-- Records for this task follows --

(* ===== verification/HashRep.v ===== *)
(** Hash tables in memory: the abstraction of a [hash_t] as a finite map from
    texts to texts ([hash_rep]), and the frame of the operations on it
    ([hstep]). *)

From S2P Require Import Prelude Types Machine Wp StringOps StringFacts ListOps HashOps ListRep.
From S2P Require Import ListFacts ListEdit.

Open Scope Z_scope.

(** * Frames for hash tables *)

Definition with_hashes (hs : gmap loc hash_t) (w : world) : world := upd_hashes (λ _, hs) w.

(** Like [lstep], and the tables of [H] may differ. *)
Definition hstep (X N L H : gset loc) (w w' : world) : Prop :=
  ready w' ∧ lstep X N L w (with_hashes (hashes w) w') ∧
  ∀ h, (h < next_loc w)%positive → h ∉ H → hashes w' !! h = hashes w !! h.

Lemma hstep_ready X N L H w w' : hstep X N L H w w' → ready w'.
Proof. by intros (? & _). Qed.

Lemma hstep_next X N L H w w' : hstep X N L H w w' → (next_loc w ≤ next_loc w')%positive.
Proof. intros (_ & S & _). apply (lstep_next _ _ _ _ _ S). Qed.

Lemma ready_with_hashes w w' :
  ready w → ready w' → (next_loc w ≤ next_loc w')%positive → ready (with_hashes (hashes w) w').
Proof.
  intros [Hwf _] [Hwf' Ho] Hle. split; [split; try apply Hwf'|done].
  intros l Hl. simpl in *. apply (wf_hashes w Hwf). lia.
Qed.

Lemma lstep_hstep X N L H w w' : lstep X N L w w' → hstep X N L H w w'.
Proof.
  intros S. pose proof S as (R & F & [G1 G2 G3 G4 G5]). split; [done|]. split.
  - assert (with_hashes (hashes w) w' = w') as -> by (rewrite <- G3; by destruct w'). done.
  - intros h _ _. by rewrite G3.
Qed.

Lemma hstep_trans X N L H X' N' L' H' w1 w2 w3 :
  ready w1 → hstep X N L H w1 w2 → hstep X' N' L' H' w2 w3 →
  within w1 X' X → within w1 N' N → within w1 L' L → within w1 H' H → hstep X N L H w1 w3.
Proof.
  intros Hr (R2 & S1 & H1) (R3 & S2 & H2) WX WN WL WH.
  pose proof (lstep_next _ _ _ _ _ S1). pose proof (lstep_next _ _ _ _ _ S2). simpl in *.
  split; [done|]. split.
  - apply (lstep_trans X N L X' N' L' w1 (with_hashes (hashes w1) w2)); [done|done| |done..].
    destruct S2 as (_ & F & G). split; [by apply ready_with_hashes; [| |lia]|].
    split; [by destruct F|]. destruct G. by split.
  - intros h Hh Hn. rewrite H2; [by apply H1|lia|].
    intros Hin. destruct (WH h Hin); [done|lia].
Qed.

Lemma hstep_refl X N L H w : ready w → hstep X N L H w w.
Proof. intros R. by apply lstep_hstep, lstep_refl. Qed.

Lemma hstep_rep X N L H w w' p bs :
  ready w → hstep X N L H w w' → p ∉ X → str_rep w p bs → str_rep w' p bs.
Proof. intros Hr (_ & S & _) Hp Hrep. exact (lstep_rep X N L w _ p bs Hr S Hp Hrep). Qed.

Lemma list_rep_with_hashes k hs w l es ss :
  list_rep k (with_hashes hs w) l es ss → list_rep k w l es ss.
Proof.
  intros [H1 H2 H3 H4 H5 H6]. split; try done. by eapply seg_ext; [|exact H2].
Qed.

Lemma list_rep_upd_hashes k f w l es ss :
  list_rep k w l es ss → list_rep k (upd_hashes f w) l es ss.
Proof.
  intros [H1 H2 H3 H4 H5 H6]. split; try done. by eapply seg_ext; [|exact H2].
Qed.

Lemma hstep_list_rep k X N L H w w' l es ss :
  ready w → hstep X N L H w w' → list_rep k w l es ss →
  l ∉ L → ent_locs es ## N → str_locs es ## X → list_rep k w' l es ss.
Proof.
  intros Hr (_ & S & _) Hrep HL HN HX.
  exact (list_rep_with_hashes _ _ _ _ _ _ (list_rep_mono k X N L w _ l es ss Hr S Hrep HL HN HX)).
Qed.

(** An assignment to a field of an existing table. *)
Lemma wp_mod_hash w h d f (Q : unit → world → Prop) E :
  ready w → hashes w !! h = Some d →
  (∀ w', hashes w' = <[h := f d]> (hashes w) → hstep ∅ ∅ ∅ {[h]} w w' →
     (∀ k l es ss, list_rep k w l es ss → list_rep k w' l es ss) → Q tt w') →
  wp (mod_hash (Some h) f) Q E w.
Proof.
  intros Hr Hh HQ. eapply wp_set_obj; [done|]. apply HQ; [done| |].
  - split; [|split].
    + destruct Hr as [[] Ho]. split; [split; try done|done]. simpl. intros l Hl.
      rewrite lookup_insert_ne; [auto|]. intros <-. by rewrite wf_hashes in Hh.
    + assert (with_hashes (hashes w) (upd_hashes <[h := f d]> w) = w) as -> by (by destruct w).
      by apply lstep_refl.
    + intros h' _ Hn. simpl. apply lookup_insert_ne. set_solver.
  - intros. by apply list_rep_upd_hashes.
Qed.

Lemma wp_get_hash w h d (Q : hash_t → world → Prop) E :
  hashes w !! h = Some d → Q d w → wp (get_hash (Some h)) Q E w.
Proof. apply wp_deref. Qed.

(** * String variables in the frame of a function *)

Lemma wp_local_str w k (R : Z → world → Prop) E :
  ready w →
  (∀ l w1, (next_loc w ≤ l)%positive → strs w1 !! l = Some EMPTY_STRING →
     lstep ∅ ∅ ∅ w w1 → (l < next_loc w1)%positive →
     wp (k (Some l)) (λ z w2, R z (upd_strs (delete l) w2))
       (λ x w2, E x (upd_strs (delete l) w2)) w1) →
  wp (local_str EMPTY_STRING k) R E w.
Proof.
  intros Hr H. set (l := next_loc w).
  set (w1 := upd_strs <[l := EMPTY_STRING]> (upd_next Pos.succ w)).
  unfold wp, local_str, mbind, M_bind, fresh_loc, modify, pop_str. fold l. fold w1.
  destruct Hr as [Hwf Ho]. pose proof Hwf as [H1 H2 H3 H4 H5 H6 H7].
  assert (∀ p b, owns w1 p b → owns w p b) as Hown.
  { intros p b (s & o & Hs & ? & Hv). simpl in Hs. destruct (decide (p = l)) as [->|Hne].
    - rewrite lookup_insert_eq in Hs. by simplify_eq.
    - rewrite lookup_insert_ne in Hs by done. by exists s, o. }
  assert (lstep ∅ ∅ ∅ w w1) as S.
  { split; [|split].
    - split; [|done]. split; simpl; intros.
      + rewrite lookup_insert_ne; [apply H1; lia|]. unfold l. lia.
      + apply H2; lia.
      + apply H3; lia.
      + apply H4; lia.
      + apply H5; lia.
      + by eapply H6; apply Hown.
      + specialize (H7 p b (Hown p b ltac:(done))). lia.
    - split; simpl; [lia| |done|intros p b Hb; left; by apply Hown].
      intros q Hq _. apply lookup_insert_ne. unfold l. lia.
    - by split. }
  specialize (H l w1 ltac:(unfold l; lia) (lookup_insert_eq _ _ _) S ltac:(simpl; unfold l; lia)).
  unfold wp in H. by destruct (k (Some l) w1).
Qed.

(** Its release. *)
Lemma pop_step X l w : ready w → l ∈ X → lstep X ∅ ∅ w (upd_strs (delete l) w).
Proof.
  intros [[] Ho] Hin.
  assert (∀ p b, owns (upd_strs (delete l) w) p b → owns w p b) as Hown.
  { intros p b (s & o & Hs & ? & Hv). simpl in Hs. apply lookup_delete_Some in Hs as [_ Hs].
    by exists s, o. }
  split; [|split].
  - split; [|done]. split; simpl; try done; intros.
    + rewrite lookup_delete_None. right. auto.
    + by eapply wf_own; apply Hown.
    + by eapply wf_own_bound, Hown.
  - split; simpl; [lia| |done|intros p b Hb; left; by apply Hown].
    intros q _ Hq. apply lookup_delete_ne. by intros ->.
  - by split.
Qed.

(** * The abstraction *)

(** The slot of a key. *)
Definition slot (k : bytes) : Z := foldl (λ x c, Z.lxor x (int_of_char c) mod 256) 0 k.

Lemma slot_range k : 0 ≤ slot k < 256.
Proof.
  destruct k as [|c k _] using rev_ind; [done|].
  unfold slot. rewrite foldl_app. simpl. by apply Z.mod_pos_bound.
Qed.

(** Keys and values alternate in a bucket. *)
Fixpoint flat (kvs : list (bytes * bytes)) : list bytes :=
  match kvs with [] => [] | (k, v) :: r => k :: v :: flat r end.

Lemma flat_app a b : flat (a ++ b) = flat a ++ flat b.
Proof. induction a as [|[k v] a IH]; simpl; [done|]. by rewrite IH. Qed.

Lemma elem_of_flat t kvs : t ∈ flat kvs ↔ t ∈ kvs.*1 ∨ t ∈ kvs.*2.
Proof.
  induction kvs as [|[k v] kvs IH]; simpl; [set_solver|].
  rewrite !elem_of_cons, IH. tauto.
Qed.

(** The first occurrence of a text that is not a value is that of a key. *)
Lemma flat_find kvs s1 k s2 :
  flat kvs = s1 ++ k :: s2 → k ∉ s1 → k ∉ kvs.*2 →
  ∃ a1 v a2, kvs = a1 ++ (k, v) :: a2 ∧ s1 = flat a1 ∧ s2 = v :: flat a2.
Proof.
  revert s1. induction kvs as [|[k' v'] kvs IH]; intros s1 Heq Hn Hv; [by destruct s1|].
  simpl in *. apply not_elem_of_cons in Hv as [Hv Hvs].
  destruct s1 as [|x [|y s1]]; simplify_eq/=; [by exists [], v', kvs|].
  rewrite !not_elem_of_cons in Hn. destruct Hn as (Hx & Hy & Hn).
  destruct (IH s1) as (a1 & v & a2 & -> & -> & ->); [done..|].
  by exists ((x, y) :: a1), v, a2.
Qed.

Record bucket_t := Bucket { b_loc : loc; b_ents : entries; b_kvs : list (bytes * bytes) }.

Abbreviation table := (list (option bucket_t)).

(** The locations of a bucket that may not exist. *)
Definition o_strs (ob : option bucket_t) : gset loc :=
  match ob with Some b => str_locs (b_ents b) | None => ∅ end.
Definition o_ents (ob : option bucket_t) : gset loc :=
  match ob with Some b => ent_locs (b_ents b) | None => ∅ end.
Definition o_lists (ob : option bucket_t) : gset loc :=
  match ob with Some b => {[b_loc b]} | None => ∅ end.

Record bucket_ok (w : world) (i : nat) (b : bucket_t) : Prop := {
  bo_list : list_rep true w (b_loc b) (b_ents b) (flat (b_kvs b));
  bo_nodup : NoDup (b_kvs b).*1;
  bo_slot k : k ∈ (b_kvs b).*1 → slot k = Z.of_nat i;
}.

Definition apart (o1 o2 : option bucket_t) : Prop :=
  o_lists o1 ## o_lists o2 ∧ o_ents o1 ## o_ents o2 ∧ o_strs o1 ## o_strs o2.

(** The buckets [tb] hold the map [m]. *)
Record table_rep (w : world) (tb : table) (m : gmap bytes bytes) : Prop := {
  tr_length : length tb = 256%nat;
  tr_bucket i b : tb !! i = Some (Some b) → bucket_ok w i b;
  tr_apart i j o1 o2 : i ≠ j → tb !! i = Some o1 → tb !! j = Some o2 → apart o1 o2;
  tr_map k v : m !! k = Some v ↔
    ∃ b, tb !! Z.to_nat (slot k) = Some (Some b) ∧ (k, v) ∈ b_kvs b;
}.

Definition bucket_ptrs (tb : table) : list ptr := (λ ob : option bucket_t, b_loc <$> ob) <$> tb.

(** [h] is a table for the map [m]. *)
Record hash_rep (w : world) (h : loc) (tb : table) (m : gmap bytes bytes) : Prop := {
  hr_hash : hashes w !! h = Some (mk_hash_t (bucket_ptrs tb) (Z.of_nat (size m)));
  hr_table : table_rep w tb m;
}.

(** All strings, entries and lists of a table. *)
Definition all_of (f : option bucket_t → gset loc) (tb : table) : gset loc := ⋃ (f <$> tb).

Lemma elem_of_all_of f tb x : x ∈ all_of f tb ↔ ∃ i o, tb !! i = Some o ∧ x ∈ f o.
Proof.
  unfold all_of. rewrite elem_of_union_list. setoid_rewrite list_elem_of_fmap. split.
  - intros (X & (o & -> & Ho) & Hx). apply list_elem_of_lookup in Ho as [i Hi]. by exists i, o.
  - intros (i & o & Hi & Hx). exists (f o). split; [|done]. exists o.
    split; [done|]. by eapply list_elem_of_lookup_2.
Qed.

Lemma all_of_lookup f tb i o : tb !! i = Some o → f o ⊆ all_of f tb.
Proof. intros Hi x Hx. apply elem_of_all_of. by exists i, o. Qed.

Abbreviation tb_strs := (all_of o_strs).
Abbreviation tb_ents := (all_of o_ents).
Abbreviation tb_lists := (all_of o_lists).

(** The same key is not twice in a bucket. *)
Lemma kvs_fun (kvs : list (bytes * bytes)) k v v' :
  NoDup kvs.*1 → (k, v) ∈ kvs → (k, v') ∈ kvs → v = v'.
Proof.
  induction kvs as [|[k0 v0] kvs IH]; simpl; [intros _ H; by apply not_elem_of_nil in H|].
  intros [Hn Hnd]%NoDup_cons. rewrite !elem_of_cons.
  assert (∀ u, (k0, u) ∈ kvs → False) as Hno.
  { intros u Hu. apply Hn, list_elem_of_fmap. by exists (k0, u). }
  intros [H1|H1] [H2|H2]; simplify_eq; [done| | |by apply IH]; by apply Hno in H1 || by apply Hno in H2.
Qed.

(** Parts of a table that a step leaves alone. *)
Lemma bucket_ok_step X N L H w w' i b :
  ready w → hstep X N L H w w' → bucket_ok w i b →
  o_lists (Some b) ## L → o_ents (Some b) ## N → o_strs (Some b) ## X → bucket_ok w' i b.
Proof.
  intros Hr S [B1 B2 B3] HL HN HX. split; [|done..].
  eapply hstep_list_rep; [done|exact S|done|set_solver..].
Qed.

Lemma table_rep_step X N L H w w' tb m :
  ready w → hstep X N L H w w' → table_rep w tb m →
  tb_lists tb ## L → tb_ents tb ## N → tb_strs tb ## X → table_rep w' tb m.
Proof.
  intros Hr S [T1 T2 T3 T4] HL HN HX. split; [done| |done|done].
  intros i b Hi. pose proof (all_of_lookup o_lists _ _ _ Hi).
  pose proof (all_of_lookup o_ents _ _ _ Hi). pose proof (all_of_lookup o_strs _ _ _ Hi).
  eapply bucket_ok_step; [done|exact S|by apply T2|set_solver..].
Qed.

(** What exists in a bucket is below [next_loc]. *)
Lemma bucket_bounds w i b :
  ready w → bucket_ok w i b →
  (∀ x, x ∈ o_lists (Some b) → (x < next_loc w)%positive) ∧
  (∀ x, x ∈ o_ents (Some b) → (x < next_loc w)%positive) ∧
  (∀ x, x ∈ o_strs (Some b) → (x < next_loc w)%positive).
Proof.
  intros Hr [B1 _ _]. split_and!.
  - intros x Hx. simpl in Hx. apply elem_of_singleton in Hx as ->. eapply ready_lt_lists; [done|apply B1].
  - intros x Hx%elem_of_ent_locs. eapply seg_lt; [done|apply B1|done].
  - intros x Hx%elem_of_str_locs. eapply texts_lt; [done|apply B1|done].
Qed.

(** The other buckets are apart from what a step on bucket [i] modifies, and
    from what it makes of the bucket. *)
Lemma others_apart w tb m i o X N L o' j oj :
  ready w → table_rep w tb m → tb !! i = Some o →
  within w X (o_strs o) → within w N (o_ents o) → within w L (o_lists o) →
  within w (o_strs o') (o_strs o) → within w (o_ents o') (o_ents o) →
  within w (o_lists o') (o_lists o) →
  j ≠ i → tb !! j = Some oj →
  o_lists oj ## L ∧ o_ents oj ## N ∧ o_strs oj ## X ∧ apart oj o'.
Proof.
  intros Hr [T1 T2 T3 T4] Hi WX WN WL WX' WN' WL' Hne Hj.
  destruct (T3 i j o oj ltac:(done) Hi Hj) as (A1 & A2 & A3).
  assert ((∀ x, x ∈ o_lists oj → (x < next_loc w)%positive) ∧
    (∀ x, x ∈ o_ents oj → (x < next_loc w)%positive) ∧
    (∀ x, x ∈ o_strs oj → (x < next_loc w)%positive)) as (B1 & B2 & B3).
  { destruct oj as [bj|]; [|split_and!; intros x Hx; simpl in Hx; set_solver].
    by eapply bucket_bounds, T2. }
  split_and!; [..|split; [|split]]; intros x Hx Hy.
  - destruct (WL x Hy) as [Hz|Hz]; [set_solver|]. specialize (B1 x Hx). lia.
  - destruct (WN x Hy) as [Hz|Hz]; [set_solver|]. specialize (B2 x Hx). lia.
  - destruct (WX x Hy) as [Hz|Hz]; [set_solver|]. specialize (B3 x Hx). lia.
  - destruct (WL' x Hy) as [Hz|Hz]; [set_solver|]. specialize (B1 x Hx). lia.
  - destruct (WN' x Hy) as [Hz|Hz]; [set_solver|]. specialize (B2 x Hx). lia.
  - destruct (WX' x Hy) as [Hz|Hz]; [set_solver|]. specialize (B3 x Hx). lia.
Qed.

(** Bucket [i] becomes [b'], out of its own parts and new ones. *)
Lemma table_rep_update X N L H w w' tb m m' i o b' :
  ready w → hstep X N L H w w' → table_rep w tb m → tb !! i = Some o →
  within w X (o_strs o) → within w N (o_ents o) → within w L (o_lists o) →
  bucket_ok w' i b' →
  within w (o_strs (Some b')) (o_strs o) → within w (o_ents (Some b')) (o_ents o) →
  within w (o_lists (Some b')) (o_lists o) →
  (∀ k v, slot k = Z.of_nat i → m' !! k = Some v ↔ (k, v) ∈ b_kvs b') →
  (∀ k, slot k ≠ Z.of_nat i → m' !! k = m !! k) →
  table_rep w' (<[i := Some b']> tb) m'.
Proof.
  intros Hr S HT Hi WX WN WL Hb' WX' WN' WL' Hin Hout. pose proof HT as [T1 T2 T3 T4].
  pose proof (lookup_lt_Some _ _ _ Hi) as Hlt.
  assert (∀ j oj, j ≠ i → tb !! j = Some oj →
    o_lists oj ## L ∧ o_ents oj ## N ∧ o_strs oj ## X ∧ apart oj (Some b')) as Hj
    by (intros j oj; by eapply others_apart).
  split.
  - by rewrite length_insert.
  - intros j b Hjb. destruct (decide (j = i)) as [->|Hne].
    + rewrite list_lookup_insert_eq in Hjb by done. by simplify_eq.
    + rewrite list_lookup_insert_ne in Hjb by done. destruct (Hj j _ Hne Hjb) as (?&?&?&_).
      eapply bucket_ok_step; [done|exact S|by apply T2|done..].
  - assert (∀ j oj, j ≠ i → <[i := Some b']> tb !! j = Some oj → tb !! j = Some oj) as Hold
      by (intros j oj Hne; by rewrite list_lookup_insert_ne).
    intros j1 j2 o1 o2 Hne H1 H2. destruct (decide (j1 = i)) as [->|N1].
    + rewrite list_lookup_insert_eq in H1 by done. simplify_eq.
      destruct (Hj j2 o2 ltac:(done) (Hold j2 o2 ltac:(done) H2)) as (_&_&_&?&?&?).
      split; [done|split; done].
    + destruct (decide (j2 = i)) as [->|N2].
      * rewrite list_lookup_insert_eq in H2 by done. simplify_eq. by apply (Hj j1), Hold.
      * eapply (T3 j1 j2); [done|by apply Hold|by apply Hold].
  - intros k v. pose proof (slot_range k). destruct (decide (slot k = Z.of_nat i)) as [Hs|Hs].
    + rewrite (Hin k v Hs), Hs, Nat2Z.id, list_lookup_insert_eq by done.
      split; [eauto|]. intros (b & ? & ?). by simplify_eq.
    + rewrite (Hout k Hs), list_lookup_insert_ne by lia. apply T4.
Qed.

-- Records for this task concluded --

Requirement – Which lines run from the one holding "eapply wf_own_bound, Hown." through the one holding "Definition o_lists (ob" in the records above? Repeat them exactly, both included, and nothing more.

Exercise solution –
    + by eapply wf_own_bound, Hown.
  - split; simpl; [lia| |done|intros p b Hb; left; by apply Hown].
    intros q _ Hq. apply lookup_delete_ne. by intros ->.
  - by split.
Qed.

(** * The abstraction *)

(** The slot of a key. *)
Definition slot (k : bytes) : Z := foldl (λ x c, Z.lxor x (int_of_char c) mod 256) 0 k.

Lemma slot_range k : 0 ≤ slot k < 256.
Proof.
  destruct k as [|c k _] using rev_ind; [done|].
  unfold slot. rewrite foldl_app. simpl. by apply Z.mod_pos_bound.
Qed.

(** Keys and values alternate in a bucket. *)
Fixpoint flat (kvs : list (bytes * bytes)) : list bytes :=
  match kvs with [] => [] | (k, v) :: r => k :: v :: flat r end.

Lemma flat_app a b : flat (a ++ b) = flat a ++ flat b.
Proof. induction a as [|[k v] a IH]; simpl; [done|]. by rewrite IH. Qed.

Lemma elem_of_flat t kvs : t ∈ flat kvs ↔ t ∈ kvs.*1 ∨ t ∈ kvs.*2.
Proof.
  induction kvs as [|[k v] kvs IH]; simpl; [set_solver|].
  rewrite !elem_of_cons, IH. tauto.
Qed.

(** The first occurrence of a text that is not a value is that of a key. *)
Lemma flat_find kvs s1 k s2 :
  flat kvs = s1 ++ k :: s2 → k ∉ s1 → k ∉ kvs.*2 →
  ∃ a1 v a2, kvs = a1 ++ (k, v) :: a2 ∧ s1 = flat a1 ∧ s2 = v :: flat a2.
Proof.
  revert s1. induction kvs as [|[k' v'] kvs IH]; intros s1 Heq Hn Hv; [by destruct s1|].
  simpl in *. apply not_elem_of_cons in Hv as [Hv Hvs].
  destruct s1 as [|x [|y s1]]; simplify_eq/=; [by exists [], v', kvs|].
  rewrite !not_elem_of_cons in Hn. destruct Hn as (Hx & Hy & Hn).
  destruct (IH s1) as (a1 & v & a2 & -> & -> & ->); [done..|].
  by exists ((x, y) :: a1), v, a2.
Qed.

Record bucket_t := Bucket { b_loc : loc; b_ents : entries; b_kvs : list (bytes * bytes) }.

Abbreviation table := (list (option bucket_t)).

(** The locations of a bucket that may not exist. *)
Definition o_strs (ob : option bucket_t) : gset loc :=
  match ob with Some b => str_locs (b_ents b) | None => ∅ end.
Definition o_ents (ob : option bucket_t) : gset loc :=
  match ob with Some b => ent_locs (b_ents b) | None => ∅ end.
Definition o_lists (ob : option bucket_t) : gset loc :=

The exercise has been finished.